January 14 - 16, 2020
Experimenting on Future Children: Gene Editing in Human Reproduction
- Mills Catherine
- Sparrow Robert
- Ludlow Karinne
- Warren Narelle
In late 2018, a Chinese scientist shocked the world by announcing the birth of twin babies, on whom he had used the CRISPR Cas9 technique to alter their genomes as early embryos. This was the first time in the world that gene edited embryos were implanted in a woman in the hope of a live birth, and it was done well ahead of any ethical or regulatory consensus on the permissibility of using genome editing in human reproduction.

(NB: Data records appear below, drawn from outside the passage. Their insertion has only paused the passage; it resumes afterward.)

(** When [get_prediction_for_market] finds a prediction and it is less
    than an hour old, the market is skipped: nothing is analysed or stored
    and the counters stay as they were. *)
Lemma process_market_skips_recent (env : Env) (agent : Dynamodb.Agent.t)
    (strategy : Strategy.t) (counters : Z * Z) (market : WhetherApi.Market.t)
    (w : World) (existing : Dynamodb.Prediction.t) :
  fst (DynamoDBClient.get_prediction_for_market
         (Dynamodb.Agent.agent_id agent) (WhetherApi.Market.id market) w)
  = Ok (Some existing) ->
  Spec.fresh (clock w) existing ->
  fst (AgentOrchestrator.process_market env agent strategy counters market w)
  = Ok counters
  /\ predictions_table
       (snd (AgentOrchestrator.process_market env agent strategy counters market w))
     = predictions_table w
  /\ position_queue
       (snd (AgentOrchestrator.process_market env agent strategy counters market w))
     = position_queue w.
Proof.
  intros Hfound Hfresh.
  unfold AgentOrchestrator.process_market, try_except.
  unfold bind at 1.
  unfold DynamoDBClient.get_prediction_for_market, bind, ret in Hfound |- *.
  unfold DynamoDBClient.get_predictions_by_agent, gets in Hfound |- *.
  simpl in Hfound |- *. injection Hfound as ->. simpl.
  assert (Hq : Py.Qlt_bool
                 (inject_Z (clock w - Dynamodb.Prediction.created_at existing)
                  / 1000000) 3600 = true).
  { apply Qlt_bool_iff. apply Qlt_shift_div_r; [reflexivity |].
    unfold Spec.fresh in Hfresh.
    change (3600 * 1000000)%Q with (inject_Z (3600 * 1000000)).
    rewrite <- Zlt_Qlt. exact Hfresh. }
  rewrite Hq. simpl. auto.
Qed.

(** With 100 active markets the second cycle finds every prediction of
    the first one and computes nothing. *)
Example second_cycle_skips_within_window :
  length (predictions_table (Examples.after_first_cycle 100)) = 100%nat
  /\ length (predictions_table (Examples.after_second_cycle 100)) = 100%nat.
Proof. vm_compute. split; reflexivity. Qed.

(** C3 fails at 101 active markets.  After the first cycle the agent has
    one prediction on market-0, and it is still fresh (less than an hour
    old) when the second cycle ends; yet the second cycle stores a second
    prediction for the same agent and market, as it does for each of the
    101 markets: the table grows from 101 to 202 predictions. *)
Theorem fresh_prediction_recomputed :
  (exists p,
     Spec.predictions_of "agent-1" "market-0" (Examples.after_first_cycle 101) = [p]
     /\ Spec.fresh (clock (Examples.after_second_cycle 101)) p)
  /\ length (Spec.predictions_of "agent-1" "market-0"
               (Examples.after_second_cycle 101)) = 2%nat
  /\ length (predictions_table (Examples.after_second_cycle 101)) = 202%nat.
Proof.
  split.
  - eexists. split.
    + vm_compute. reflexivity.
    + vm_compute. reflexivity.
  - split; vm_compute; reflexivity.
Qed.

End RecentPrediction.

(** ** What the handlers do to the positions table *)

Section Preservation.
Import Effects.

Variable I : World -> Prop.

Lemma preserves_ret {A} (a : A) : Spec.preserves I (ret a).
Proof. intros w H. exact H. Qed.

Lemma preserves_raise {A} (e : exn) : Spec.preserves I (@raise A e).
Proof. intros w H. exact H. Qed.

Lemma preserves_gets {A} (f : World -> A) : Spec.preserves I (gets f).
Proof. intros w H. exact H. Qed.

Lemma preserves_ask {A} (f : World -> result A) : Spec.preserves I (ask f).
Proof. intros w H. exact H. Qed.

Lemma preserves_lift {A} (r : result A) : Spec.preserves I (lift r).
Proof. intros w H. exact H. Qed.

Lemma preserves_subscript {A} (key : string) (entry : option A) :
  Spec.preserves I (subscript key entry).
Proof. destruct entry; intros w H; exact H. Qed.

Lemma preserves_bind {A B} (m : M A) (k : A -> M B) :
  Spec.preserves I m -> (forall a, Spec.preserves I (k a)) ->
  Spec.preserves I (bind m k).
Proof.
  intros Hm Hk w H. unfold bind.
  specialize (Hm w H). destruct (m w) as [[a | e] w']; simpl in *.
  - apply Hk. exact Hm.
  - exact Hm.
Qed.

Lemma preserves_try_except {A} (m : M A) (h : exn -> M A) :
  Spec.preserves I m -> (forall e, Spec.preserves I (h e)) ->
  Spec.preserves I (try_except m h).
Proof.
  intros Hm Hh w H. unfold try_except.
  specialize (Hm w H). destruct (m w) as [[a | e] w']; simpl in *.
  - exact Hm.
  - apply Hh. exact Hm.
Qed.

Lemma preserves_for_fold {A S} (xs : list A) (acc : S) (body : S -> A -> M S) :
  (forall acc x, Spec.preserves I (body acc x)) ->
  Spec.preserves I (for_fold xs acc body).
Proof.
  intros Hb. revert acc. induction xs as [| x xs IH]; intros acc; simpl.
  - apply preserves_ret.
  - apply preserves_bind; [apply Hb | intros acc'; apply IH].
Qed.

Lemma preserves_for_each {A} (xs : list A) (body : A -> M unit) :
  (forall x, Spec.preserves I (body x)) ->
  Spec.preserves I (for_each xs body).
Proof.
  intros Hb. induction xs as [| x xs IH]; simpl.
  - apply preserves_ret.
  - apply preserves_bind; [apply Hb | intros _; exact IH].
Qed.

Lemma preserves_modify (f : World -> World) :
  (forall w, I w -> I (f w)) -> Spec.preserves I (modify f).
Proof. intros Hf w H. apply Hf. exact H. Qed.

End Preservation.

Section PositionsPreservation.
Import Effects.

Variable P : gmap string Dynamodb.Position.t -> Prop.

Lemma preserves_datetime_now : Spec.preserves (Spec.on_positions P) datetime_now.
Proof. intros w H. exact H. Qed.

Lemma preserves_uuid4 : Spec.preserves (Spec.on_positions P) uuid4.
Proof. intros w H. exact H. Qed.

(** A step that writes to another table or service. *)
Lemma preserves_modify_elsewhere (f : World -> World) :
  (forall w, positions_table (f w) = positions_table w) ->
  Spec.preserves (Spec.on_positions P) (modify f).
Proof.
  intros Hf. apply preserves_modify. intros w H.
  unfold Spec.on_positions. rewrite Hf. exact H.
Qed.

End PositionsPreservation.

(** Breaks a handler down to its primitive steps. *)
Ltac preserves_step :=
  lazymatch goal with
  | |- Spec.preserves _ (Effects.bind _ _) =>
      apply preserves_bind; [| intros ?]
  | |- Spec.preserves _ (Effects.try_except _ _) =>
      apply preserves_try_except; [| intros ?]
  | |- Spec.preserves _ (Effects.for_fold _ _ _) =>
      apply preserves_for_fold; intros ? ?
  | |- Spec.preserves _ (Effects.for_each _ _) =>
      apply preserves_for_each; intros ?
  | |- Spec.preserves _ (Effects.ret _) => apply preserves_ret
  | |- Spec.preserves _ (Effects.raise _) => apply preserves_raise
  | |- Spec.preserves _ (Effects.gets _) => apply preserves_gets
  | |- Spec.preserves _ (Effects.ask _) => apply preserves_ask
  | |- Spec.preserves _ (Effects.lift _) => apply preserves_lift
  | |- Spec.preserves _ (Effects.subscript _ _) => apply preserves_subscript
  | |- Spec.preserves _ Effects.datetime_now => apply preserves_datetime_now
  | |- Spec.preserves _ Effects.uuid4 => apply preserves_uuid4
  | |- Spec.preserves _ (Effects.modify (Effects.set_predictions_table _)) =>
      apply preserves_modify_elsewhere; reflexivity
  | |- Spec.preserves _ (Effects.modify (Effects.set_agents_table _)) =>
      apply preserves_modify_elsewhere; reflexivity
  | |- Spec.preserves _ (Effects.modify (Effects.set_leaderboard_table _)) =>
      apply preserves_modify_elsewhere; reflexivity
  | |- Spec.preserves _ (Effects.modify (Effects.set_position_queue _)) =>
      apply preserves_modify_elsewhere; reflexivity
  | |- Spec.preserves _ (Effects.modify (Effects.set_paper_positions _)) =>
      apply preserves_modify_elsewhere; reflexivity
  | |- Spec.preserves _ (Effects.modify (Effects.set_telegram _)) =>
      apply preserves_modify_elsewhere; reflexivity
  | |- Spec.preserves _ (match ?x with _ => _ end) => destruct x
  end.

Section PositionsInvariant.
Import Effects.

Variable P : gmap string Dynamodb.Position.t -> Prop.

(** The orchestrator never writes to the positions table. *)
Lemma orchestrator_preserves (env : Env) :
  Spec.preserves (Spec.on_positions P) (AgentOrchestrator.lambda_handler env).
Proof.
  unfold AgentOrchestrator.lambda_handler, AgentOrchestrator.process_agent,
    AgentOrchestrator.process_market, AgentOrchestrator.send_agent_notification,
    AgentOrchestrator.queue_position, AgentOrchestrator.analyze_market_for_agent,
    AgentOrchestrator.filter_markets_for_strategy,
    BedrockClient.analyze_market,
    DynamoDBClient.get_active_agents, DynamoDBClient.get_prediction_for_market,
    DynamoDBClient.get_predictions_by_agent, DynamoDBClient.create_prediction,
    DynamoDBClient.Prediction_create.
  repeat preserves_step.
Qed.
(* ===== verification/Prelude.v ===== *)
(** * A verification library of the modified xv6-public kernel

    ** The program

    The repository is the xv6 teaching kernel for the x86 with added system
    calls: memory statistics (getmemsize, getvpages, getptentries), process
    priorities with a priority scheduler, file system statistics
    (getfsinfo) and shutdown.  All sources are under src/xv6-public/.  The
    parts and the way they rest on one another:

    - kalloc.c hands out physical pages; vm.c builds page tables from them;
    - memide.c (the in-memory variant of the disk) or ide.c (the driver of a
      real one) stores blocks; bio.c caches them; log.c makes groups of block
      writes atomic; fs.c builds inodes, directories and paths on the log;
    - spinlock.c and sleeplock.c protect shared data; proc.c keeps the
      processes, the scheduler, sleep and wakeup;
    - pipe.c and file.c are what descriptors refer to; console.c, kbd.c and
      uart.c are the terminal;
    - syscall.c, sysproc.c, sysfile.c and exec.c are the system calls, and
      trap.c enters them and handles interrupts;
    - bootmain.c loads the kernel, mp.c finds the processors, and lapic.c,
      ioapic.c and picirq.c set up their interrupts;
    - mkfs.c builds the image of the file system on the host;
    - user programs rest on ulib.c, printf.c and umalloc.c; sh.c is the shell.

    ** The model

    Code is a function in the monad [M] of this file: from a state to [Ok]
    with a value and a state, or to one of the ends without a value: [Panic]
    (a call of panic), [Fault] (an access to memory that is not there, or
    behaviour C leaves undefined), [Blocked] (the process would sleep on a
    lock another one holds) and [OutOfFuel].  Machine integers are [Z] with
    the wrap-around written out ([u8], [u16], [u32], [s16], [s32]).  A
    pointer into a table is an index, a null pointer [None]; kernel memory is
    a map from addresses to bytes, so page tables, the free list, trap frames
    and the ELF image are the bytes the code reads and writes.

    A spin lock brackets an atomic step, so the operations are functions of
    the state; Spinlock and SpinlockExcl show that the lock gives the
    exclusion this relies on.  A call that sleeps ends its step with the local
    state it resumes from, and Machine resumes it.

    Loops that are not structural take fuel, always an upper bound computed
    from the data (the bytes left, the pages of the range, the length of a
    list); the theorems that say a call returns show that the bound is enough.

    ** Files

    - Prelude: integers, results, the monad, tactics and hints, lists.
    - Param, Bytes, Memory: param.h, memlayout.h, mmu.h; little-endian
      fields; byte memory and string.c.
    - Seg: the descriptors of mmu.h, seginit and the task state of vm.c, tvinit
      and idtinit of trap.c, and how the processor reads them.
    - Sleeplock, Spinlock, SpinlockExcl: sleeplock.c; spinlock.c with the
      per-CPU interrupt state; interleavings of acquire and release.
    - Bio, BioInv, BioSpec: bio.c and iderw of memide.c; the invariant that
      ties buffers to blocks; coherence and replacement.
    - Log, LogInv, LogCrash: log.c; the logical contents of a disk with a
      log; crashes, recovery, durability.
    - Blocks, LogBlocks: the class [BlockOps] of the block operations fs.c
      uses with the laws [BlockSpec], and what they give for reading and
      changing a block; its instance by the log, and sequences of changes.
    - Kalloc, Vm, VmInv, VmUser, VmKern: kalloc.c; vm.c; the invariant of an
      address space; its user and kernel parts.
    - Fs, FsInodes, FsBlocks, FsFiles, FsPath, FsWrite: fs.c over [BlockOps];
      inodes in their blocks; bitmap, inode table and statistics; inode cache,
      reading files, directories, path elements; the walk of a path; the
      blocks a file owns, and writing.
    - Kernel: struct proc, cpu, file, pipe, the console and the state [kst].
    - Proc, Console, Pipe, File, Fork, Syscall, Sysproc, Sysfile, Exec, Trap:
      the C files of these names (Fork: userinit, fork, exit, wait, forkret
      of proc.c).
    - Machine: the kernel as a transition system.
    - Hoare: triples for the monad; Frame: what most kernel code leaves
      alone.
    - ProcInv, Sched, KernelInv: the invariant of the process table, the
      scheduler's promises, and the invariance under every trap.
    - Ring, PipeSpec, ConsoleSpec: ring buffers with wrapping counters; pipes
      as queues; the console as a line editor and a screen.
    - FileInv, Sizes: open files and their counts; sizes of processes and
      the arguments of system calls.
    - Ulib, Umalloc, UmallocSpec: ulib.c and printf.c; the allocator of
      umalloc.c on the bytes of a process, and its blocks.
    - Grep, UserProgs, Commands: grep.c; wc.c, cat.c, echo.c and the names of
      ls.c; ls.c, rm.c, mkdir.c, ln.c and kill.c over the class [Calls] of
      system calls.
    - Sh, ShSpec, ShRound: the parser of sh.c, its safety, and printing and
      parsing; ShRun, ShMain: the processes of the shell as trees of system
      calls, what commands mean, and scripts.
    - Ide, IdeSpec: ide.c over the class [AtaOps] of the port instructions;
      the class [AtaSpec] of what an ATA disk does, and the queue of requests.
    - Boot: bootmain.c over the same classes; Mp: mp.c.
    - Apic, ApicSpec: lapic.c, ioapic.c and picirq.c over the class [ApicOps]
      of registers and ports; the laws of a clock and of an I/O APIC.
    - Mkfs, MkfsSpec, MkfsImage: mkfs.c, the files on the image while it is
      built, and the kernel's view of the finished image.
    - BootImage: the kernel's file system started on that image.

    ** Theorems

    - Log: a crash at any block write during commit, followed by any number of
      crashes during recovery, leaves all or none of a transaction; what a
      finished transaction wrote is on the disk and survives later crashes;
      three operations that begin_op admits to an empty log, and that change
      the blocks they are entitled to, make log_write panic.
    - Buffer cache: a block has one buffer, with its current contents, and
      the least recently used free one is recycled.
    - Memory: the allocator refines a stack of distinct pages; growing,
      shrinking, copying and freeing an address space change exactly the
      mappings they should, lose no page and free none twice.
    - File system: block allocation and free, reference counts of inodes,
      file contents, directory search, statistics; a path is resolved as the
      directories on the disk say, with one reference to the result and every
      lock released; a write changes the bytes it should and no other file, and
      is read back; the image mkfs builds is one the kernel finds well-formed;
      started on it, through recovery, caches and path lookup, the kernel reads
      back every file by its name.
    - Locks and scheduling: mutual exclusion; nesting of interrupt-disable;
      the scheduler picks a process of the highest priority, the first from
      where its scan was left, and within a bounded number of passes.
    - Protection: through the descriptor tables user code gets flat segments
      of its level, enters the kernel only at the vectors and on its kernel
      stack, and raises no interrupt but the system call.
    - Kernel: in every reachable state the process table is consistent, the
      counts of open files are exact, and the memory a system call accepts
      from its caller is the caller's.
    - Pipes and console: reads and writes of a pipe refine a bounded queue, up
      to one wakeup that is lost; the input handlers refine a line editor;
      output stays on the screen, and numbers print exactly.
    - Disk and boot: the IDE driver serves its queue in order, leaving buffer
      and sector equal unless the command failed, and one request has the
      effect of the in-memory disk the buffer cache is proved with; the boot
      loader puts the segments of the kernel in memory; mpinit records the
      processors of the table, and never ends on an unknown entry; the date
      read from a running clock, whose registers hold anything during an
      update, is one it showed; an interrupt is routed as it was enabled.
    - User programs: malloc and free keep the blocks in use disjoint and
      whole, for requests of up to 2^31-16 bytes, above which the arithmetic
      of malloc overflows; grep prints the matching lines, wc counts, and ls
      lists the entries of a directory; the shell's parser is safe on every
      line and inverts printing, and a script runs with the descriptors its
      redirections and pipes call for.

    ** Not modelled

    The assembly entry points (bootasm.S, entry.S, entryother.S, swtch.S,
    trapasm.S, usys.S), which have no C semantics: what the C code relies on
    of them is in Machine, Trap and Seg.  main.c, which is the order of the
    initialisation calls and the start of the other processors; the parts that
    concern the file system are put together in BootImage.  Of the modelled
    files: the checks of sched on locks and interrupts, whose state is in
    Spinlock and not in the kernel's; the initialisation of the console and
    the serial port, and the messages vm.c and fs.c print.  devsw is an
    argument of the file system code: the console's read and write are
    modelled in Console, on the kernel's state, and not linked to readi and
    writei.  An interrupt of the disk without a finished command is not among
    the events of IdeSpec.  The main function of grep.c, which opens files for
    the modelled loop; init.c, which never ends; and programs that only print
    or make one system call (clear.c, exit.c, zombie.c, meminfo.c, fs_demo.c).
    The test programs (usertests.c and the like) are checks of the kernel and
    not part of it. *)

From Stdlib Require Export ZArith Lia.
From stdpp Require Export base numbers list gmap strings.
(* ===== verification/Param.v ===== *)
(** * Constants and address arithmetic (param.h, traps.h, memlayout.h, mmu.h)

    The compile-time parameters of the kernel, the layout of kernel memory,
    the address macros of the x86 page tables, and the linker symbols the
    code refers to. *)

From S2P Require Import Prelude.

(** ** param.h *)

Definition NPROC : Z := 64.
Definition KSTACKSIZE : Z := 4096.
Definition NCPU : Z := 8.
Definition NOFILE : Z := 16.
Definition NFILE : Z := 100.
Definition NINODE : Z := 50.
Definition NDEV : Z := 10.
Definition ROOTDEV : Z := 1.
Definition MAXARG : Z := 32.
Definition MAXOPBLOCKS : Z := 10.
Definition LOGSIZE : Z := MAXOPBLOCKS * 3.
Definition NBUF : Z := MAXOPBLOCKS * 3.
Definition FSSIZE : Z := 1000.

(** ** fs.h and buf.h *)

Definition ROOTINO : Z := 1.
Definition BSIZE : Z := 512.
Definition NDIRECT : Z := 12.
Definition NINDIRECT : Z := BSIZE / 4.
Definition MAXFILE : Z := NDIRECT + NINDIRECT.
Definition DIRSIZ : Z := 14.
Definition BPB : Z := BSIZE * 8.
Definition B_VALID : Z := 0x2.
Definition B_DIRTY : Z := 0x4.

(** ** traps.h *)

Definition T_SYSCALL : Z := 64.
Definition T_IRQ0 : Z := 32.
Definition IRQ_TIMER : Z := 0.
Definition IRQ_KBD : Z := 1.
Definition IRQ_COM1 : Z := 4.
Definition IRQ_IDE : Z := 14.
Definition IRQ_ERROR : Z := 19.
Definition IRQ_SPURIOUS : Z := 31.

(** ** memlayout.h *)

Definition EXTMEM : Z := 0x100000.
Definition PHYSTOP : Z := 0xE000000.
Definition DEVSPACE : Z := 0xFE000000.
Definition KERNBASE : Z := 0x80000000.
Definition KERNLINK : Z := KERNBASE + EXTMEM.
Definition V2P (a : Z) : Z := u32 (a - KERNBASE).
Definition P2V (a : Z) : Z := u32 (a + KERNBASE).

(** ** mmu.h *)

Definition FL_IF : Z := 0x200.

(** ** Segments (mmu.h) *)

Definition SEG_KCODE : Z := 1.
Definition SEG_KDATA : Z := 2.
Definition SEG_UCODE : Z := 3.
Definition SEG_UDATA : Z := 4.
Definition SEG_TSS : Z := 5.
Definition NSEGS : Z := 6.
Definition DPL_USER : Z := 3.
Definition STA_X : Z := 0x8.
Definition STA_W : Z := 0x2.
Definition STA_R : Z := 0x2.
Definition STS_T32A : Z := 0x9.
Definition STS_IG32 : Z := 0xE.
Definition STS_TG32 : Z := 0xF.
Definition NPDENTRIES : Z := 1024.
Definition NPTENTRIES : Z := 1024.
Definition PGSIZE : Z := 4096.
Definition PTXSHIFT : Z := 12.
Definition PDXSHIFT : Z := 22.
Definition PDX (va : Z) : Z := Z.land (Z.shiftr va PDXSHIFT) 0x3FF.
Definition PTX (va : Z) : Z := Z.land (Z.shiftr va PTXSHIFT) 0x3FF.
Definition PGADDR (d t o : Z) : Z :=
  u32 (Z.lor (Z.lor (Z.shiftl d PDXSHIFT) (Z.shiftl t PTXSHIFT)) o).
Definition PGROUNDUP (sz : Z) : Z :=
  Z.land (u32 (sz + PGSIZE - 1)) (Z.lnot (PGSIZE - 1)).
Definition PGROUNDDOWN (a : Z) : Z := Z.land a (Z.lnot (PGSIZE - 1)).
Definition PTE_P : Z := 0x001.
Definition PTE_W : Z := 0x002.
Definition PTE_U : Z := 0x004.
Definition PTE_ADDR (pte : Z) : Z := Z.land pte (Z.lnot 0xFFF).
Definition PTE_FLAGS (pte : Z) : Z := Z.land pte 0xFFF.

(** ** Linker symbols

    [end] and [data] are placed by kernel.ld, which is not part of the C
    sources; the code relies on [end] lying above the kernel text. *)

Class Image := { img_end : Z; img_data : Z }.
Class ImageOk (I : Image) := {
  img_end_ok : KERNLINK < img_end <= KERNBASE + PHYSTOP;
  img_data_ok : KERNLINK < img_data < img_end;
  img_data_aligned : img_data mod PGSIZE = 0
}.

(** A kernel whose image is one megabyte long. *)
Definition demo_image : Image :=
  {| img_end := KERNLINK + 0x100000; img_data := KERNLINK + 0x8000 |}.

Lemma demo_image_ok : ImageOk demo_image.
Proof. split; vm_compute; auto; split; congruence. Qed.

(** Arithmetic with the constants above unfolded. *)
Ltac consts :=
  unfold PGSIZE, NPTENTRIES, NPDENTRIES, KERNLINK, KERNBASE, PHYSTOP, EXTMEM,
    DEVSPACE, KSTACKSIZE, NPROC, NOFILE, NFILE, NINODE, LOGSIZE, NBUF,
    MAXOPBLOCKS, FSSIZE, PTE_P, PTE_W, PTE_U in *.
Ltac clia := consts; lia.

(** ** Lemmas on the address macros *)

Lemma land_lnot_ones a n :
  0 <= n -> Z.land a (Z.lnot (Z.ones n)) = a - a mod 2 ^ n.
Proof.
  intros Hn. rewrite <- Z.ldiff_land, Z.ldiff_ones_r by lia.
  rewrite Z.shiftl_mul_pow2, Z.shiftr_div_pow2 by lia.
  pose proof (Z.div_mod a (2 ^ n) ltac:(lia)). lia.
Qed.

Lemma PGROUNDDOWN_mod a : PGROUNDDOWN a = a - a mod PGSIZE.
Proof. apply (land_lnot_ones a 12). lia. Qed.

Lemma PTE_ADDR_mod a : PTE_ADDR a = a - a mod PGSIZE.
Proof. apply (land_lnot_ones a 12). lia. Qed.

Lemma PTE_FLAGS_mod a : PTE_FLAGS a = a mod PGSIZE.
Proof. apply (Z.land_ones a 12). lia. Qed.

Lemma PGROUNDUP_mod sz :
  PGROUNDUP sz = u32 (sz + PGSIZE - 1) - u32 (sz + PGSIZE - 1) mod PGSIZE.
Proof. apply (land_lnot_ones _ 12). lia. Qed.

Lemma PGROUNDUP_spec sz :
  0 <= sz <= 2 ^ 32 - PGSIZE ->
  sz <= PGROUNDUP sz < sz + PGSIZE /\ PGROUNDUP sz mod PGSIZE = 0.
Proof.
  intros H. rewrite PGROUNDUP_mod. unfold PGSIZE in *.
  rewrite u32_small by lia.
  pose proof (Z.mod_pos_bound (sz + 4096 - 1) 4096 ltac:(lia)).
  split; [lia|]. rewrite Zminus_mod_idemp_r.
  by rewrite Z.sub_diag.
Qed.

Lemma PDX_div va : 0 <= va < 2 ^ 32 -> PDX va = va / 2 ^ 22.
Proof.
  intros H. unfold PDX. change 0x3FF with (Z.ones 10).
  rewrite Z.land_ones, Z.shiftr_div_pow2 by (unfold PDXSHIFT; lia).
  change PDXSHIFT with 22. apply Z.mod_small.
  split; [apply Z.div_pos; lia|]. apply Z.div_lt_upper_bound; lia.
Qed.

Lemma PTX_div va : PTX va = (va / 2 ^ 12) mod 2 ^ 10.
Proof.
  unfold PTX. change 0x3FF with (Z.ones 10).
  by rewrite Z.land_ones, Z.shiftr_div_pow2 by (unfold PTXSHIFT; lia).
Qed.

Lemma PDX_range va : 0 <= va < 2 ^ 32 -> 0 <= PDX va < NPDENTRIES.
Proof.
  intros H. rewrite PDX_div by done. unfold NPDENTRIES.
  split; [apply Z.div_pos; lia|]. apply Z.div_lt_upper_bound; lia.
Qed.

Lemma PTX_range va : 0 <= PTX va < NPTENTRIES.
Proof. rewrite PTX_div. apply (Z.mod_pos_bound _ (2 ^ 10)). lia. Qed.

(** The two indices and the offset determine the address. *)
Lemma va_split va :
  0 <= va < 2 ^ 32 ->
  va = PDX va * 2 ^ 22 + PTX va * 2 ^ 12 + va mod PGSIZE.
Proof.
  intros H. rewrite PDX_div, PTX_div by done. unfold PGSIZE.
  change (2 ^ 22) with (2 ^ 12 * 2 ^ 10). rewrite <- Z.div_div by lia.
  change 4096 with (2 ^ 12).
  pose proof (Z.div_mod va (2 ^ 12) ltac:(lia)).
  pose proof (Z.div_mod (va / 2 ^ 12) (2 ^ 10) ltac:(lia)). lia.
Qed.

(** A page-aligned address combined with flags below a page. *)
Lemma lor_aligned a f :
  a mod PGSIZE = 0 -> 0 <= f < PGSIZE -> Z.lor a f = a + f.
Proof.
  intros Ha Hf. symmetry. apply Z.add_nocarry_lor.
  apply Z.bits_inj'. intros n Hn. rewrite Z.land_spec, Z.bits_0.
  destruct (decide (n < 12)).
  - replace a with ((a / 2 ^ 12) * 2 ^ 12).
    + rewrite Z.mul_pow2_bits_low by lia. done.
    + change (2 ^ 12) with PGSIZE.
      pose proof (Z.div_mod a PGSIZE ltac:(done)). lia.
  - rewrite <- (Z.mod_small f (2 ^ 12)) by (unfold PGSIZE in *; lia).
    rewrite Z.mod_pow2_bits_high by lia. apply andb_false_r.
Qed.

Lemma PTE_ADDR_lor a f :
  a mod PGSIZE = 0 -> 0 <= f < PGSIZE -> PTE_ADDR (Z.lor a f) = a.
Proof.
  intros Ha Hf. rewrite lor_aligned, PTE_ADDR_mod by done.
  rewrite <- Zplus_mod_idemp_l, Ha. rewrite Z.mod_small; lia.
Qed.

Lemma PTE_FLAGS_lor a f :
  a mod PGSIZE = 0 -> 0 <= f < PGSIZE -> PTE_FLAGS (Z.lor a f) = f.
Proof.
  intros Ha Hf. rewrite lor_aligned, PTE_FLAGS_mod by done.
  rewrite <- Zplus_mod_idemp_l, Ha. rewrite Z.mod_small; lia.
Qed.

As with other first clinical uses of new reproductive technologies, this use of CRISPR-Cas9 was essentially experimental: it is not yet clear that gene editing is safe or effective and, in the context of reproduction, it is impossible to show that via clinical trials before application. However, the pressure on scientists to innovate and commercialize research, and the often strong desire of prospective parents to have a genetically related child, converge to encourage early application of new techniques and technologies in assisted reproduction services. This workshop focuses on the implications of scientific innovation systems for human reproduction, especially in regards to the early adopters of new technologies. We focus our discussion of these issues on the prospects of genome editing of human beings. This workshop brings together leading experts in the ethics and regulation of new technologies, especially gene editing, to identify and analyze significant issues raised by the early uptake of essentially experimental techniques in reproduction, including the role of early adopters in shaping ethics and regulation.
Questions to be addressed include:
- Under what conditions should it be permissible for prospective parents to undertake experimental treatments on future children, and when should such treatments be prevented by regulation? - Are there circumstances where it would be morally negligent of prospective parents to reproduce without using technologies such as genome editing, even if they are not yet shown to be safe or effective?
- Does the heritability of genome editing techniques such as CRISPR-Cas9 make a difference, either to the ethics of genome editing per se or to the permissibility of some reproductive uses?
- How does the early adoption of an experimental technology by prospective parents impact on the ethical and regulatory discussion of its permissibility?
- Given the experimental nature of genome editing in human reproduction, what protocols ought to be followed to ensure safety and efficacy?
- What, if any, deleterious effects do the drivers of scientific innovation have in the context of human reproduction, especially when linked to commercialization, and how might these be mitigated?
- How might the ethical discussion and regulation of technologies change before and after breakthroughs, and could this help to moderate the pressures for early application?